1. Introduction
Image enhancement is the process of applying specific techniques to boost an image’s visual quality. These techniques can imply diverse criteria, such as increasing the image contrast, noise reduction, highlighting relevant details, or adjusting brightness and color saturation. The main goal of image enhancements is to make the information within the image more easily interpretable and perceptible to human viewers, as well as to boost the automatic process of applications such as pattern recognition, medical analysis, and computer vision, among others [
1,
2,
3].
Traditional image enhancement methods are divided into two well-defined categories [
4,
5]. The first one is the spatial domain enhancement that directly modifies pixel values to adjust aspects such as contrast and image detail, using techniques like smoothing and highlighting filters. The second one is the frequency domain enhancement, which transforms the image into a mathematical domain to adjust the frequency components, allowing fine detail enhancement and reduction of undesirable patterns through techniques such as high-pass or low-pass filtering. Both categories have specific applications and are chosen according to the type of improvement desired.
It is remarkable that not all images require the same enhancement process since the enhancement strategy relies upon the image’s specific characteristics. For example, a low-contrast image can significantly benefit from spatial domain enhancement techniques, like the contrast adjustment or the histogram equalization approach, which enhance the image’s sharpness [
6,
7]. On the other hand, in medical images such as magnetic resonances, the fine details highlighting can be critical; therefore, frequency domain enhancement techniques are more suitable for adjusting the high frequencies and spotlighting the image’s internal structures [
8]. Hence, there is no unique ideal operator for all images, and there is no unique quantitative metric that automatically evaluates the image quality. Automatic image enhancement is a process that produces enhanced images without human intervention and is an extremely complicated task in image processing [
9].
Image enhancement methods are commonly parametric, implying that their efficacy significantly relies upon fine-tuning various parameters. Within this context, evolutionary algorithms (EAs) stand out as highly effective tools. Pioneer work in this area is that of Bhandarkar, et al. [
10], where a genetic algorithm (GA) is employed for an image segmentation problem. The outcomes showed that the GA outperforms traditional image segmentation methods regarding accuracy and robustness against noise. In the following years, numerous studies have proposed different approaches to address image enhancement problems through EAs. In [
11], an optimization-based process solved through the particle swarm optimization (PSO) algorithm is employed to enhance the contrast and details of images by adjusting the parameters of the transformation function. This adjustment takes into account the relationship between local and global information. Subsequently, in [
12], an accelerated variant of PSO for the aforementioned transformation function is proposed, achieving a more efficient algorithm in terms of convergence.
The use of EAs to solve image enhancement problems remains a common trend in recent years. This is observed in works such as [
13], where the differential evolution (DE) algorithm is employed to maximize image contrast through a modified sigmoid transformation function. This function adjusts parameters that control the contrast magnitude and the balance between bright and dark areas, with optimal values determined through the evolutionary process. Similarly, Bhandari and Maurya [
14] develop a novel optimized histogram equalization method, preserving average brightness while improving the contrast by means of a cuckoo search algorithm.

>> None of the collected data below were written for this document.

(* ===== verification/SqVm.v ===== *)
(** * Instructions of the virtual machine

    The part of [SQVM::Execute] (sqvm.cpp) that evaluates expressions in a frame: loads and
    moves, arithmetic, comparison, logic, members, calls, the jumps among them and the
    return, with the functions they call ([ARITH_OP], [BW_OP], [CMP_OP], [NEG_OP], [IsEqual]).

    The state is the registers of the frame and the rest of the machine.  What
    reaches objects of the heap or calls metamethods is a class [Runtime]:
    [Get], calls, [ObjCmp], [StringCat], the metamethods, and the message of an error.
    No register is shared with a closure. *)

From Stdlib Require Import Ascii SpecFloat.
From stdpp Require Import base numbers strings option list.
From S2P Require Import Prelude CType SqObject SqArrayLib SqProto SqFuncState SqCompiler.

Open Scope Z_scope.

(** ** Floats of 32 bits *)

Definition float_of_bits (bits : Z) : spec_float :=
  let s := Z.testbit bits 31 in
  let e := Z.land (Z.shiftr bits 23) 255 in
  let m := Z.land bits (2 ^ 23 - 1) in
  if e =? 255 then if m =? 0 then S754_infinity s else S754_nan
  else match (if e =? 0 then m else m + 2 ^ 23) with
       | Zpos p => S754_finite s p ((if e =? 0 then 1 else e) - 150)
       | _ => S754_zero s
       end.
Definition bits_of_float (f : spec_float) : Z :=
  let sign (s : bool) := if s then 2 ^ 31 else 0 in
  match f with
  | S754_zero s => sign s
  | S754_infinity s => sign s + Z.shiftl 255 23
  | S754_nan => 0x7FC00000
  | S754_finite s m e => sign s + (if Zpos m <? 2 ^ 23 then Zpos m else Z.shiftl (e + 150) 23 + (Zpos m - 2 ^ 23))
  end.

Definition float_add (a b : Z) : Z := bits_of_float (SFadd 24 128 (float_of_bits a) (float_of_bits b)).
Definition float_sub (a b : Z) : Z := bits_of_float (SFsub 24 128 (float_of_bits a) (float_of_bits b)).
Definition float_mul (a b : Z) : Z := bits_of_float (SFmul 24 128 (float_of_bits a) (float_of_bits b)).
Definition float_div (a b : Z) : Z := bits_of_float (SFdiv 24 128 (float_of_bits a) (float_of_bits b)).
Definition float_neg (a : Z) : Z := Z.lxor a (2 ^ 31).
Definition float_eq (a b : Z) : bool := SFeqb (float_of_bits a) (float_of_bits b).
Definition float_of_int (n : Z) : Z := bits_of_float (binary_normalize 24 128 n 0 false).

(** [fmod], which is exact: the remainder of a division that rounds to zero, with
    the sign of the dividend. *)
Definition float_mod (a b : Z) : Z :=
  match float_of_bits a, float_of_bits b with
  | S754_nan, _ | _, S754_nan | S754_infinity _, _ | _, S754_zero _ => bits_of_float S754_nan
  | S754_zero s, _ => bits_of_float (S754_zero s)
  | S754_finite _ _ _, S754_infinity _ => a
  | S754_finite s m1 e1, S754_finite _ m2 e2 =>
      let e := Z.min e1 e2 in
      let r := Z.rem (Z.shiftl (Zpos m1) (e1 - e)) (Z.shiftl (Zpos m2) (e2 - e)) in
      if r =? 0 then bits_of_float (S754_zero s) else bits_of_float (binary_normalize 24 128 (if s then - r else r) e s)
  end.

(** ** Operations on objects *)

Definition sq_float (bits : Z) : SQObject := mkObj OT_FLOAT bits.

(** [tofloat] *)
Definition tofloat (o : SQObject) : Z := if bool_decide (_type o = OT_INTEGER) then float_of_int (_integer o) else _unVal o.

(** [raise_error] is [Raise_Error]; [get_] is [Get], which is told whether the object
    is the [this] of the function, in register 0, the one thing it asks of its
    [selfidx]; [call_] is a call with its [this] and arguments, whatever is called,
    and [leftover] what it leaves on the stack from its frame on; [obj_cmp] is
    [ObjCmp]; [neg_meta] and [arith_meta] are the calls of metamethods, with the errors
    for operands that have none, and [type_of] is [TypeOf].  An operation that fails
    gives no object. *)
Class Runtime (H : Type) := {
  raise_error : string → H → H;
  get_ : SQObject → SQObject → bool → H → option SQObject * H;
  call_ : SQObject → list SQObject → H → option SQObject * H;
  leftover : H → Z → SQObject;
  obj_cmp : SQObject → SQObject → H → option Z * H;
  string_cat : SQObject → SQObject → H → option SQObject * H;
  arith_meta : ascii → SQObject → SQObject → H → option SQObject * H;
  neg_meta : SQObject → H → option SQObject * H;
  type_of : SQObject → H → option SQObject * H
}.

Section machine.
Context {H : Type} {RT : Runtime H}.

Definition fails {A} (msg : string) (h : H) : option A * H := (None, raise_error msg h).

Definition GetTypeName (o : SQObject) : string := default "(null)"%string (IdType2Name (type_code (_type o))).

(** A shift by more bits than there are is undefined; the processor takes the count
    modulo 32. *)
Definition BW_OP (op : Z) (o1 o2 : SQObject) (h : H) : option SQObject * H :=
  if bool_decide (_type o1 = OT_INTEGER) && bool_decide (_type o2 = OT_INTEGER) then
    let i1 := _integer o1 in
    let i2 := _integer o2 in
    switch op
      [(BW_AND, (Some (sq_int (Z.land i1 i2)), h)); (BW_OR, (Some (sq_int (Z.lor i1 i2)), h)); (BW_XOR, (Some (sq_int (Z.lxor i1 i2)), h));
       (BW_SHIFTL, (Some (sq_int (Z.shiftl i1 (Z.land i2 31))), h)); (BW_SHIFTR, (Some (sq_int (Z.shiftr i1 (Z.land i2 31))), h));
       (BW_USHIFTR, (Some (sq_int (Z.shiftr (u32 i1) (Z.land i2 31))), h))]
      (fails "internal vm error bitwise op failed" h)
  else fails ("bitwise op between '" ++ GetTypeName o1 ++ "' and '" ++ GetTypeName o2 ++ "'") h.

(** [ARITH_OP]; [op] is the character of the operator. *)
Definition int_arith (op : ascii) (i1 i2 : Z) (h : H) : option SQObject * H :=
  if bool_decide (op = "+"%char) then (Some (sq_int (i1 + i2)), h)
  else if bool_decide (op = "-"%char) then (Some (sq_int (i1 - i2)), h)
  else if bool_decide (op = "*"%char) then (Some (sq_int (i1 * i2)), h)
  else if bool_decide (op = "/"%char) then
    if i2 =? 0 then fails "division by zero" h
    else if (i2 =? -1) && (i1 =? - 2 ^ 31) then fails "integer overflow" h
    else (Some (sq_int (Z.quot i1 i2)), h)
  else if bool_decide (op = "%"%char) then
    if i2 =? 0 then fails "modulo by zero" h
    else if (i2 =? -1) && (i1 =? - 2 ^ 31) then (Some (sq_int 0), h)
    else (Some (sq_int (Z.rem i1 i2)), h)
  else (Some (sq_int 0xDEADBEEF), h).
Definition float_arith (op : ascii) (f1 f2 : Z) : SQObject :=
  sq_float (if bool_decide (op = "+"%char) then float_add f1 f2
            else if bool_decide (op = "-"%char) then float_sub f1 f2
            else if bool_decide (op = "*"%char) then float_mul f1 f2
            else if bool_decide (op = "/"%char) then float_div f1 f2
            else if bool_decide (op = "%"%char) then float_mod f1 f2
            else float_of_int 0x0f).
Definition is_number (o : SQObject) : bool := bool_decide (_type o = OT_INTEGER) || bool_decide (_type o = OT_FLOAT).
Definition is_integer (o : SQObject) : bool := bool_decide (_type o = OT_INTEGER).
Definition is_string (o : SQObject) : bool := bool_decide (_type o = OT_STRING).
Definition ARITH_OP (op : ascii) (o1 o2 : SQObject) (h : H) : option SQObject * H :=
  if is_integer o1 && is_integer o2 then int_arith op (_integer o1) (_integer o2) h
  else if is_number o1 && is_number o2 then (Some (float_arith op (tofloat o1) (tofloat o2)), h)
  else if bool_decide (op = "+"%char) && (is_string o1 || is_string o2) then string_cat o1 o2 h
  else arith_meta op o1 o2 h.

(** [_ARITH_NOZERO], of [_OP_DIV]; the quotient that does not fit wraps around. *)
Definition arith_nozero (o1 o2 : SQObject) (h : H) : option SQObject * H :=
  if is_integer o1 && is_integer o2 then
    if _integer o2 =? 0 then fails "division by zero" h else (Some (sq_int (Z.quot (_integer o1) (_integer o2))), h)
  else ARITH_OP "/" o1 o2 h.

Definition NEG_OP (o : SQObject) (h : H) : option SQObject * H :=
  match _type o with
  | OT_INTEGER => (Some (sq_int (- _integer o)), h)
  | OT_FLOAT => (Some (sq_float (float_neg (_unVal o))), h)
  | _ => neg_meta o h
  end.

Definition CMP_OP (op : Z) (o1 o2 : SQObject) (h : H) : option SQObject * H :=
  let '(r, h) := obj_cmp o1 o2 h in
  (r ← r;
   switch op
     [(CMP_G, Some (sq_bool (0 <? r))); (CMP_GE, Some (sq_bool (0 <=? r))); (CMP_L, Some (sq_bool (r <? 0)));
      (CMP_LE, Some (sq_bool (r <=? 0))); (CMP_3W, Some (sq_int r))]
     None, h).

Definition is_equal (o1 o2 : SQObject) : bool := IsEqual (λ a b, float_eq (tofloat a) (tofloat b)) o1 o2.

Definition BWNOT_OP (o : SQObject) (h : H) : option SQObject * H :=
  if is_integer o then (Some (sq_int (Z.lnot (_integer o))), h) else fails ("attempt to perform a bitwise op on a " ++ GetTypeName o) h.

(** ** Instructions *)

(** The registers of the frame, by their numbers, and the rest of the machine *)
Record machine := mkM { regs : Z → SQObject; store : H }.

Definition put (r : Z) (v : SQObject) (m : machine) : machine := mkM (λ x, if x =? r then v else regs m x) (store m).
Definition with_store (h : H) (m : machine) : machine := mkM (regs m) h.

(** The next instruction, a jump over some, an exception, the result of the function;
    other instructions are left out. *)
Inductive outcome := Next (m : machine) | Jump (n : Z) (m : machine) | Throw (m : machine) | Returns (v : SQObject) (m : machine) | Left.

(** [TARGET = ...] of an operation that may fail *)
Definition target (r : Z) (m : machine) (x : option SQObject * H) : outcome :=
  match x.1 with Some v => Next (put r v (with_store x.2 m)) | None => Throw (with_store x.2 m) end.

Section step.
Context (literals : list SQObject).
Definition literal (k : Z) : SQObject := default sq_null (literals !! Z.to_nat k).

(** [COND_LITERAL] *)
Definition cond_literal (i : instruction) (m : machine) : SQObject := if negb (arg3 i =? 0) then literal (arg1 i) else regs m (arg1 i).

Fixpoint load_nulls (r : Z) (n : nat) (m : machine) : machine :=
  match n with O => m | S n' => load_nulls (r + 1) n' (put r sq_null m) end.

(** [_OP_PREPCALL]: the member that is called, and the object as its [this] *)
Definition prepcall (i : instruction) (key : SQObject) (m : machine) : outcome :=
  let x := get_ (regs m (arg2 i)) key (arg2 i =? 0) (store m) in
  match x.1 with
  | Some v => Next (put (arg0 i) v (put (arg3 i) (regs m (arg2 i)) (with_store x.2 m)))
  | None => Throw (with_store x.2 m)
  end.
(** [_OP_CALL], of a call that comes back with a value or an exception: what it does is
    that of the function; its frame lies over the registers from its [this] on.  A
    native function that suspends the thread is left out. *)
Definition frame_over (b : Z) (h : H) (m : machine) : machine := mkM (λ r, if r <? b then regs m r else leftover h r) h.
Definition call (i : instruction) (m : machine) : outcome :=
  let x := call_ (regs m (arg1 i)) (regs m <$> seqZ (arg2 i) (arg3 i)) (store m) in
  let m := frame_over (arg2 i) x.2 m in
  match x.1 with Some v => Next (if arg0 i =? 0xFF then m else put (arg0 i) v m) | None => Throw m end.

(** The cases of [Execute] *)
Definition step (i : instruction) (m : machine) : outcome :=
  let STK := regs m in
  let h := store m in
  match iop i with
  | _OP_LINE => Next m
  | _OP_LOAD => Next (put (arg0 i) (literal (arg1 i)) m)
  | _OP_LOADINT => Next (put (arg0 i) (sq_int (arg1 i)) m)
  | _OP_LOADFLOAT => Next (put (arg0 i) (sq_float (u32 (arg1 i))) m)
  | _OP_DLOAD => Next (put (arg2 i) (literal (arg3 i)) (put (arg0 i) (literal (arg1 i)) m))
  | _OP_CALL => call i m
  | _OP_PREPCALL => prepcall i (STK (arg1 i)) m
  | _OP_PREPCALLK => prepcall i (literal (arg1 i)) m
  | _OP_GETK => target (arg0 i) m (get_ (STK (arg2 i)) (literal (arg1 i)) (arg2 i =? 0) h)
  | _OP_MOVE => Next (put (arg0 i) (STK (arg1 i)) m)
  | _OP_GET => target (arg0 i) m (get_ (STK (arg1 i)) (STK (arg2 i)) (arg1 i =? 0) h)
  | _OP_EQ => Next (put (arg0 i) (sq_bool (is_equal (STK (arg2 i)) (cond_literal i m))) m)
  | _OP_NE => Next (put (arg0 i) (sq_bool (negb (is_equal (STK (arg2 i)) (cond_literal i m)))) m)
  | _OP_ADD => target (arg0 i) m (ARITH_OP "+" (STK (arg2 i)) (STK (arg1 i)) h)
  | _OP_SUB => target (arg0 i) m (ARITH_OP "-" (STK (arg2 i)) (STK (arg1 i)) h)
  | _OP_MUL => target (arg0 i) m (ARITH_OP "*" (STK (arg2 i)) (STK (arg1 i)) h)
  | _OP_DIV => target (arg0 i) m (arith_nozero (STK (arg2 i)) (STK (arg1 i)) h)
  | _OP_MOD =>
      let x := ARITH_OP "%" (STK (arg2 i)) (STK (arg1 i)) h in
      Next (match x.1 with Some v => put (arg0 i) v (with_store x.2 m) | None => with_store x.2 m end)
  | _OP_BITW => target (arg0 i) m (BW_OP (arg3 i) (STK (arg2 i)) (STK (arg1 i)) h)
  | _OP_LOADNULLS => Next (load_nulls (arg0 i) (Z.to_nat (arg1 i)) m)
  | _OP_LOADBOOL => Next (put (arg0 i) (sq_bool (negb (arg1 i =? 0))) m)
  | _OP_DMOVE =>
      let m := put (arg0 i) (STK (arg1 i)) m in
      Next (put (arg2 i) (regs m (arg3 i)) m)
  | _OP_JMP => Jump (arg1 i) m
  | _OP_JCMP =>
      let x := CMP_OP (arg3 i) (STK (arg2 i)) (STK (arg0 i)) h in
      match x.1 with
      | Some v => if IsFalse v then Jump (arg1 i) (with_store x.2 m) else Next (with_store x.2 m)
      | None => Throw (with_store x.2 m)
      end
  | _OP_JZ => if IsFalse (STK (arg0 i)) then Jump (arg1 i) m else Next m
  | _OP_CMP => target (arg0 i) m (CMP_OP (arg3 i) (STK (arg2 i)) (STK (arg1 i)) h)
  | _OP_AND => if IsFalse (STK (arg2 i)) then Jump (arg1 i) (put (arg0 i) (STK (arg2 i)) m) else Next m
  | _OP_OR => if negb (IsFalse (STK (arg2 i))) then Jump (arg1 i) (put (arg0 i) (STK (arg2 i)) m) else Next m
  | _OP_NEG => target (arg0 i) m (NEG_OP (STK (arg1 i)) h)
  | _OP_NOT => Next (put (arg0 i) (sq_bool (IsFalse (STK (arg1 i)))) m)
  | _OP_BWNOT => target (arg0 i) m (BWNOT_OP (STK (arg1 i)) h)
  | _OP_TYPEOF => target (arg0 i) m (type_of (STK (arg1 i)) h)
  | _OP_RETURN => Returns (if negb (arg0 i =? 0xFF) then STK (arg1 i) else sq_null) m
  | _ => Left
  end.

End step.

(** A sequence of instructions whose jumps go forward, and how many instructions
    behind its end are still to be jumped over *)
Inductive finish := Done (skip : nat) (m : machine) | Thrown (m : machine) | Returned (v : SQObject) (m : machine) | Away.
Fixpoint exec (do_step : instruction → machine → outcome) (code : list instruction) (skip : nat) (m : machine) : finish :=
  match code with
  | [] => Done skip m
  | i :: code' =>
      match skip with
      | S k => exec do_step code' k m
      | O =>
          match do_step i m with
          | Next m => exec do_step code' 0 m
          | Jump n m => if n <? 0 then Away else exec do_step code' (Z.to_nat n) m
          | Throw m => Thrown m
          | Returns v m => Returned v m
          | Left => Away
          end
      end
  end.

(** The loop of [Execute]: the instruction at [_ip], which is counted up first, so
    that jumps are relative to the next one.  [None] is a run that has not ended;
    outside of the function it goes [Away].  The runs are those in which nobody asks
    the thread to stop, and nobody else changes the store while it lets others run. *)
Fixpoint execute (do_step : instruction → machine → outcome) (code : list instruction) (fuel : nat) (ip : Z) (m : machine) : option finish :=
  match fuel with
  | O => None
  | S fuel' =>
      match (if ip <? 0 then None else code !! Z.to_nat ip) with
      | None => Some Away
      | Some i =>
          match do_step i m with
          | Next m => execute do_step code fuel' (ip + 1) m
          | Jump n m => execute do_step code fuel' (ip + 1 + n) m
          | Throw m => Some (Thrown m)
          | Returns v m => Some (Returned v m)
          | Left => Some Away
          end
      end
  end.
End machine.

The proposed method uses plateau boundaries to modify the image histogram, avoiding the extreme brightness changes often caused by traditional histogram equalization. In [
15], GA is applied to optimize the histogram equalization through optimal subdivision considering different delimited light exposition regions. In [
16] the directed searching optimization is applied in the medical image enhancement process, improving the contrast while preserving the texture in specified zones through a threshold parameter. The popularity of EAs has led to more sophisticated approaches, as in [
17], where hybridization between whales optimization and chameleon swarm algorithms is proposed specifically to find the optimal parameters of the incomplete beta function and gamma dual correction. Several other EAs have been applied to image enhancement problems, such as monarch butterfly optimization [
18], chimp optimization algorithm [
19], sunflower optimization [
20], slime mold algorithm [
21], among others.
In the last decade, multi-objective optimization in image processing has also been the subject of several investigations. The relevance of the multi-objective approach lies in the need to balance multiple quality criteria simultaneously. In many cases, improving one image characteristic may worsen another. This inherent conflict between particular objectives requires an approach that obtains a set of optimal solutions, known as the Pareto front. For example, in [
22], a PSO variant is proposed to address a multi-objective problem aimed to simultaneously maximize the available information quantity (by means of the entropy) and minimize the resulting image distortion (measured by the structural similarity index). In [
23], GA is employed to maximize the Poisson log-likelihood function (used to measure the quantitative accuracy) and the generalized scan-statistic model (measures the detection performance). Similarly, in [
24], a multi-objective cuckoo search algorithm is employed to tune the parameter of adaptive histogram equalization. The objectives were to enhance contrast by maximizing entropy and to minimize fast noise variance estimation. In [
25], the Non-dominated Sorting Genetic Algorithm based on Reference Points (NSGA-III) is used to obtain optimal parameters for anisotropic diffusion, aiming to produce effective filtering results. The proposed methodology seeks to balance two competing objectives: image noise content and contrast.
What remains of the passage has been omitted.